2011年9月2日金曜日

暗闇にすすり泣く声

『ベルナルダ・アルバの家』はぼくが読んだ最初のガルシア=ロルカの戯曲だ……と書いて思い出した! 2番目だった。でも、少なくとも一部、原文と対照した最初の戯曲だ。大学1年のときの教科書に、最後の部分が載っていたのだ。

フェデリコ・ガルシア=ロルカ『ベルナルダ・アルバの家』長谷トオル演出、神田晋一郎音楽、ウンプテンプカンパニー@シアターχ。

スペイン的対面感情とキリスト教的純潔概念、それに抑圧的な母が支配する女だけの家(父親が死んだばかり)の中で、その母と使用人ふたりに娘五人が繰り広げる葛藤の心理劇だ。『血の婚礼』のように悲劇のクライマックスで詩を多用するわけではないし、音楽的素材もふんだんなものではないけれども、いくつか出てくる歌や効果音をモチーフとした音楽(第8回公演『血の婚礼』のときと同様、神田晋一郎の)をつけ、生演奏でシンクロさせた音楽劇。

ストーリーはいたって簡単だ。五人の娘のうち、種違いの長女アングスティアス(中川安奈)がペペ・エル・ロマーノという男(一度も舞台には登場しない)と婚約するのだが、次女のマグダレーナ(こいけけいこ)はアングスティアスに嫉妬して快く思っていないし、四女のマルティリオ(森勢ちひろ)はペペに横恋慕、そしてペペは現実には末娘アデーラ(薬師寺尚子)に恋しているようで……そういった人間関係がカタストロフを招く、というもの。

ベルナルダが娘たちの上にしかける専政以外に、アングスティアス×マグダレーナ、マルティリオ×アデーラ、アデーラ×アングスティアスという娘たちの間の対立軸があって、それも劇の駆動力となる。

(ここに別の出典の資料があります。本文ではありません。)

Lemma readPages_numbering (files : list string) (k : nat) (top : number) :
  length (Lookup.readPages files (of_nat k) top) = length files ∧
  ∀ i pg, Lookup.readPages files (of_nat k) top !! i = Some pg →
    Lookup.pageNum pg = of_nat (k + i).
Proof.
  revert k top. induction files as [|f rest IH]; intros k top.
  - split; [reflexivity|]. intros i pg H. cbn in H.
    rewrite lookup_nil in H. discriminate.
  - cbn [Lookup.readPages]. rewrite of_nat_succ.
    destruct (IH (S k)
                (top + (Lookup.scaledHeight
                          (Lookup.readPage f (of_nat k) top)
                        + Lookup.PAGE_SPACING))%js) as [Hlen Hnum].
    split; [cbn [length]; rewrite Hlen; reflexivity|].
    intros [|i] pg H.
    + injection H as <-. rewrite Nat.add_0_r.
      apply (readPage_fields f (of_nat k) top).
    + replace (k + S i)%nat with (S k + i)%nat by lia.
      apply Hnum. exact H.
Qed.

(** X1. Whatever the page files hold, the resolver builds one page for
    each file, in order; the page at position i carries the page number
    i + 1, and the first page starts at the canvas top 0. *)
Theorem resolver_numbering (files : list string) :
  let pages := (Lookup.getPageDimensions None files).1 in
  length pages = length files ∧
  (∀ i pg, pages !! i = Some pg → Lookup.pageNum pg = of_nat (S i)) ∧
  (∀ pg, pages !! 0%nat = Some pg → Lookup.top pg = zero).
Proof.
  cbn [Lookup.getPageDimensions fst].
  destruct (readPages_numbering files 1 zero) as [Hlen Hnum].
  split; [exact Hlen|]. split.
  - intros i pg H. exact (Hnum i pg H).
  - intros pg H. destruct files as [|f rest]; [discriminate|].
    cbn [Lookup.readPages] in H. injection H as <-.
    apply (readPage_fields f one zero).
Qed.

Lemma resolver_numbering_witness :
  ∃ pg, (Lookup.getPageDimensions None sample_files).1 !! 1%nat = Some pg ∧
    Lookup.pageNum pg = of_nat 2.
Proof.
  destruct ((Lookup.getPageDimensions None sample_files).1 !! 1%nat)
    as [pg|] eqn:Hpg; [|discriminate].
  exists pg. split; [reflexivity|].
  exact (proj1 (proj2 (resolver_numbering sample_files)) 1%nat pg Hpg).
Defined.

Lemma readPage_scaledWidth (svgContent : string) (pageNum top : number) :
  let pg := Lookup.readPage svgContent pageNum top in
  Lookup.scaledWidth pg = (Lookup.origWidth pg * Lookup.scale pg)%js.
Proof.
  unfold Lookup.readPage.
  destruct (match_viewBox svgContent) as [group|]; [|reflexivity].
  destruct (split_spaces group) as [|p0 [|p1 [|p2 [|p3 [|p4 ps]]]]];
    reflexivity.
Qed.



Lemma truthy_div_finite (a : number) :
  truthy a = true → ∃ q : Qc, (Lookup.TARGET_WIDTH / a)%js = Fin q.
Proof.
  destruct a as [q| | |]; cbn [truthy]; intros H; try discriminate.
  - unfold Lookup.TARGET_WIDTH, of_Z, div.
    destruct (Qc_sgn q); [discriminate|eexists; reflexivity..].
  - eexists. reflexivity.
  - eexists. reflexivity.
Qed.

Lemma or_else_truthy (a b : number) :
  truthy b = true → truthy (a || b)%js = true.
Proof.
  intros Hb. unfold or_else. destruct (truthy a) eqn:Ha; assumption.
Qed.



(** ** More on the parsed response *)

Lemma parse_line_eq (result : gmap string value) (line k v : string) :
  match_key_value line = Some (k, v) →
  Lookup.parse_line result line
  = set_property (toLowerCase k)
      (if String.eqb (toLowerCase k) "line"
          || String.eqb (toLowerCase k) "column"
       then VNumber (parseInt v) else VString v)
      result.
Proof.
  intros Hm. unfold Lookup.parse_line. rewrite Hm.
  destruct (String.eqb (toLowerCase k) "line"
            || String.eqb (toLowerCase k) "column"); reflexivity.
Qed.

(** The value [parse_line] stores for the text [v] under [key]. *)
Lemma parse_line_sets (result : gmap string value) (line k v : string) :
  match_key_value line = Some (k, v) →
  toLowerCase k ≠ "__proto__" →
  Lookup.parse_line result line !! toLowerCase k
  = Some (if String.eqb (toLowerCase k) "line"
             || String.eqb (toLowerCase k) "column"
          then VNumber (parseInt v) else VString v).
Proof.
  intros Hm Hproto. rewrite (parse_line_eq result line k v Hm).
  unfold set_property.
  destruct (String.eqb_spec (toLowerCase k) "__proto__"); [contradiction|].
  apply lookup_insert_eq.
Qed.
Lemma sim_tx_trig_enter fuel (s s1 : st Sim.regs) snap old_ier :
  tx_trig_enter fuel s = Some ((snap, old_ier), s1) ->
  Sim.r_lcr (hw s1) = UART_LCR_WLEN8 /\
  Sim.r_ier (hw s1) = UART_IER_THRI /\
  Sim.r_dll (hw s1) = 1 /\ Sim.r_dlm (hw s1) = 0 /\
  Sim.r_mcr (hw s1) = u8 (Z.lor (u8 (Sim.r_mcr (hw s))) UART_MCR_LOOP) /\
  Sim.r_fcr (hw s1) = 0x07 /\
  old_ier = u8 (Sim.r_ier (hw s)) /\
  snap = {| old_lcr := u8 (Sim.r_lcr (hw s));
            old_fcr := u8 (fst (Sim.read sc UART_IIR
                                  (Sim.write UART_LCR 0
                                     (snd (Sim.read sc UART_LCR (hw s))))));
            old_mcr := u8 (Sim.r_mcr (hw s));
            old_dl := u32 (Z.lor (Sim.r_dll (hw s))
                                 (Z.shiftl (Sim.r_dlm (hw s)) 8)) |}.
Proof.
  unfold tx_trig_enter, set_baud, bind, outb, inb, ret.
  cbn [hw wlog fst snd].
  destruct (drain_rx fuel _) as [[[] s2] |] eqn:Hdrain; [| discriminate].
  apply sim_drain_cfg in Hdrain. cbn [hw] in Hdrain.
  unfold cfg_of in Hdrain.
  injection Hdrain as Hlcr Hmcr Hfcr Hier Hdll Hdlm.
  intros H. apply some_pair_inj in H as [H <-].
  apply pair_equal_spec in H as [<- <-]. cbn [hw].
  change (@serial_in _ mach) with (Sim.read sc).
  change (@serial_out _ mach) with Sim.write.
  repeat split; try reflexivity.
  - cbn. rewrite Hmcr. reflexivity.
  - cbn. rewrite Hfcr. reflexivity.
  - f_equal. cbn. rewrite Hdll, Hdlm. reflexivity.
Qed.

End SimProbes.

今回出色はベルナルダ役の新井純(『血の婚礼』では母親役をやっていた)で、鬼気迫る演技であったけれども、それに負けずにこの娘たちの対立が表現されていたので、つまりは娘たちもたいしたものなのだと思う。

娘たちの対立を際立たせるのに役立てようとの演出なのだろう。4人の性格づけのために、たとえばマルティリオの背中に瘤を作り(原作にそうした指摘はなかったように思うが……調べておこう)、マグダレーナをとても背の高い女性に演じさせたりしている。こいけけいこはプロフィールによれば182cm。比較的長身の中川安奈よりもなお頭半分高く、水際立っていた。それが実によかった。

舞台は壁をあらわす紗の布が三方にかかっているという作り。ひとつ屋根の下で2人の女が同時にひとりの男と関係を持つという話だ。家には壁がいくつもあり、部屋があるのだから、見えないといえば見えないけれども、やがてはばれる。その見えそうで見えない緊張状態をうまく表象した作りだと思う。最終幕でその布に浮かび上がった模様が、怪しげで何ともよい。

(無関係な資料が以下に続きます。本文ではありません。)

(* ===== verification/Order.v ===== *)
(** * Lexicographic order on byte strings

    [Ord] of Rust's [&[u8]], which orders trie keys, database rows and the
    batched lookups, with sorting by a byte-string key. *)
From S2P Require Import Prelude Primitives.

(** [Ord::cmp] on byte slices. *)
Fixpoint bytes_cmp (a b : bytes) : comparison :=
  match a, b with
  | [], [] => Eq
  | [], _ :: _ => Lt
  | _ :: _, [] => Gt
  | x :: a', y :: b' => cmp_then (Byte.to_N x ?= Byte.to_N y)%N (bytes_cmp a' b')
  end.
Definition bytes_leb (a b : bytes) : bool := match bytes_cmp a b with Gt => false | _ => true end.
Definition bytes_lt (a b : bytes) : Prop := bytes_cmp a b = Lt.

Definition le_by {A} (key : A → bytes) (a b : A) : Prop := bytes_leb (key a) (key b) = true.
Definition lt_by {A} (key : A → bytes) (a b : A) : Prop := bytes_lt (key a) (key b).
#[export] Instance bytes_lt_dec : RelDecision bytes_lt.
Proof. intros a b. unfold bytes_lt. solve_decision. Defined.
#[export] Instance le_by_dec {A} (key : A → bytes) : RelDecision (le_by key).
Proof. intros a b. unfold le_by. apply _. Defined.

(** [sort_by_key] and its relatives. *)
Definition sort_by_key {A} (key : A → bytes) : list A → list A := merge_sort (le_by key).

(** ** The order *)

Lemma cmp_then_Lt c k : cmp_then c k = Lt ↔ c = Lt ∨ c = Eq ∧ k = Lt.
Proof. destruct c; cbn; naive_solver. Qed.
Lemma cmp_then_Eq c k : cmp_then c k = Eq ↔ c = Eq ∧ k = Eq.
Proof. destruct c; cbn; naive_solver. Qed.
Lemma cmp_then_opp c k : CompOpp (cmp_then c k) = cmp_then (CompOpp c) (CompOpp k).
Proof. by destruct c. Qed.

Lemma bytes_cmp_refl a : bytes_cmp a a = Eq.
Proof. induction a as [|x a IH]; [done|]. cbn. by rewrite N.compare_refl. Qed.

Lemma bytes_cmp_eq a b : bytes_cmp a b = Eq ↔ a = b.
Proof.
  split; [|intros ->; apply bytes_cmp_refl].
  revert b. induction a as [|x a IH]; intros [|y b]; try done. cbn.
  intros [E%N.compare_eq_iff%to_N_inj ?%IH]%cmp_then_Eq. congruence.
Qed.

Lemma bytes_cmp_antisym a b : bytes_cmp b a = CompOpp (bytes_cmp a b).
Proof.
  revert b. induction a as [|x a IH]; intros [|y b]; try done. cbn.
  by rewrite IH, N.compare_antisym, cmp_then_opp.
Qed.

Lemma bytes_cmp_gt a b : bytes_cmp a b = Gt ↔ bytes_lt b a.
Proof. unfold bytes_lt. rewrite (bytes_cmp_antisym a b). by destruct (bytes_cmp a b). Qed.

#[export] Instance bytes_lt_trans : Transitive bytes_lt.
Proof.
  unfold bytes_lt. intros a b c. revert a c. induction b as [|y b IH]; intros [|x a] [|z c]; try done.
  cbn. rewrite !cmp_then_Lt, !N.compare_lt_iff, !N.compare_eq_iff.
  intros [?|[? ?]] [?|[? ?]]; [left; lia..|]. right. split; [lia|]. eauto.
Qed.

#[export] Instance bytes_lt_irrefl : Irreflexive bytes_lt.
Proof. intros a Ha. unfold bytes_lt in Ha. by rewrite bytes_cmp_refl in Ha. Qed.

Lemma bytes_trichotomy a b : bytes_lt a b ∨ a = b ∨ bytes_lt b a.
Proof.
  destruct (bytes_cmp a b) eqn:E; [|by left|].
  - right. left. by apply bytes_cmp_eq.
  - right. right. by apply bytes_cmp_gt.
Qed.

Lemma bytes_leb_lt a b : bytes_leb a b = true ↔ ¬ bytes_lt b a.
Proof. rewrite <-bytes_cmp_gt. unfold bytes_leb. by destruct (bytes_cmp a b). Qed.

Lemma bytes_leb_cases a b : bytes_leb a b = true ↔ bytes_lt a b ∨ a = b.
Proof.
  rewrite bytes_leb_lt. destruct (bytes_trichotomy a b) as [Hl|[->|Hl]].
  - split; [auto|]. intros _ Hl'. apply (irreflexivity bytes_lt a). by etrans.
  - split; [auto|]. intros _. apply (irreflexivity _).
  - split; [done|]. intros [Hl'| ->] _; apply (irreflexivity bytes_lt b); [by etrans|done].
Qed.

(** Common prefixes do not matter, and a prefix comes first. *)
Lemma bytes_cmp_app p a b : bytes_cmp (p ++ a) (p ++ b) = bytes_cmp a b.
Proof. induction p as [|x p IH]; [done|]. cbn. by rewrite N.compare_refl. Qed.

Lemma bytes_lt_prefix p a : a ≠ [] → bytes_lt p (p ++ a).
Proof.
  intros Ha. unfold bytes_lt. rewrite <-(app_nil_r p) at 1. rewrite bytes_cmp_app. by destruct a.
Qed.

Lemma bytes_lt_app a b s : bytes_lt a b → bytes_lt a (b ++ s).
Proof.
  intros Hl. destruct (decide (s = [])) as [->|]; [by rewrite app_nil_r|].
  etrans; [done|]. by apply bytes_lt_prefix.
Qed.

(** Two strings that differ at some position stay apart. *)
Lemma bytes_lt_first p x y a b :
  (Byte.to_N x < Byte.to_N y)%N → bytes_lt (p ++ x :: a) (p ++ y :: b).
Proof.
  intros Hl. unfold bytes_lt. rewrite bytes_cmp_app. cbn.
  by rewrite (proj2 (N.compare_lt_iff _ _) Hl).
Qed.

(** ** Sorting *)

Section sorting.
Context {A : Type} (key : A → bytes).

#[export] Instance le_by_trans : Transitive (le_by key).
Proof.
  intros a b c. unfold le_by. rewrite !bytes_leb_cases.
  intros [?|E1] [?|E2]; [left; by etrans|left; congruence|left; congruence|right; congruence].
Qed.
#[export] Instance le_by_total : Total (le_by key).
Proof.
  intros a b. unfold le_by. rewrite !bytes_leb_cases.
  destruct (bytes_trichotomy (key a) (key b)) as [?|[?|?]]; auto.
Qed.

Lemma sort_by_key_perm l : sort_by_key key l ≡ₚ l.
Proof. apply merge_sort_Permutation. Qed.

Lemma sort_by_key_sorted l : NoDup (key <$> l) → StronglySorted (lt_by key) (sort_by_key key l).
Proof.
  intros Hnd. rewrite <-(sort_by_key_perm l) in Hnd.
  assert (StronglySorted (le_by key) (sort_by_key key l)) as Hs
    by (apply (StronglySorted_merge_sort _); apply _).
  revert Hnd Hs. generalize (sort_by_key key l). clear l. intros l.
  induction l as [|a l IH]; intros Hnd Hs; [constructor|].
  apply NoDup_cons in Hnd as [Ha Hnd]. apply StronglySorted_inv in Hs as [Hs Hle].
  constructor; [by apply IH|]. rewrite Forall_forall in Hle |- *. intros b Hb.
  apply Hle in Hb as Hab. unfold le_by in Hab. apply bytes_leb_cases in Hab as [?|E]; [done|].
  destruct Ha. rewrite E. by apply list_elem_of_fmap_2.
Qed.

(** A strictly sorted list is determined by its elements. *)
Lemma lt_by_sorted_unique l1 l2 :
  StronglySorted (lt_by key) l1 → StronglySorted (lt_by key) l2 →
  (∀ x, x ∈ l1 ↔ x ∈ l2) → l1 = l2.
Proof.
  intros H1 H2 Heq.
  assert (∀ l, StronglySorted (lt_by key) l → NoDup l) as Hnd.
  { induction 1 as [|a l _ IH Ha]; constructor; [|done]. intros Hin. rewrite Forall_forall in Ha.
    by apply (irreflexivity bytes_lt (key a)), Ha. }
  eapply (StronglySorted_unique_strong (lt_by key)); [|done..|].
  - intros x y _ _ Hxy Hyx. destruct (irreflexivity bytes_lt (key x)). by etrans.
  - apply NoDup_Permutation; auto.
Qed.
End sorting.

ベルナルダのセリフで劇が終わり、照明が落ち、音楽が鐘の音をモチーフとしたテーマの最後のバリエーションを弾いている間、最後のシーンで泣いていた4人の娘たちのうちの誰かがまだすすり泣く声が聞こえた。つまり、役者のうち少なくともひとりは本当に泣いていたということ。そんな細部が、劇場で観ることの楽しみのひとつ。

『血の婚礼』の舞台がDVDになって、2000円で売られていた。買った。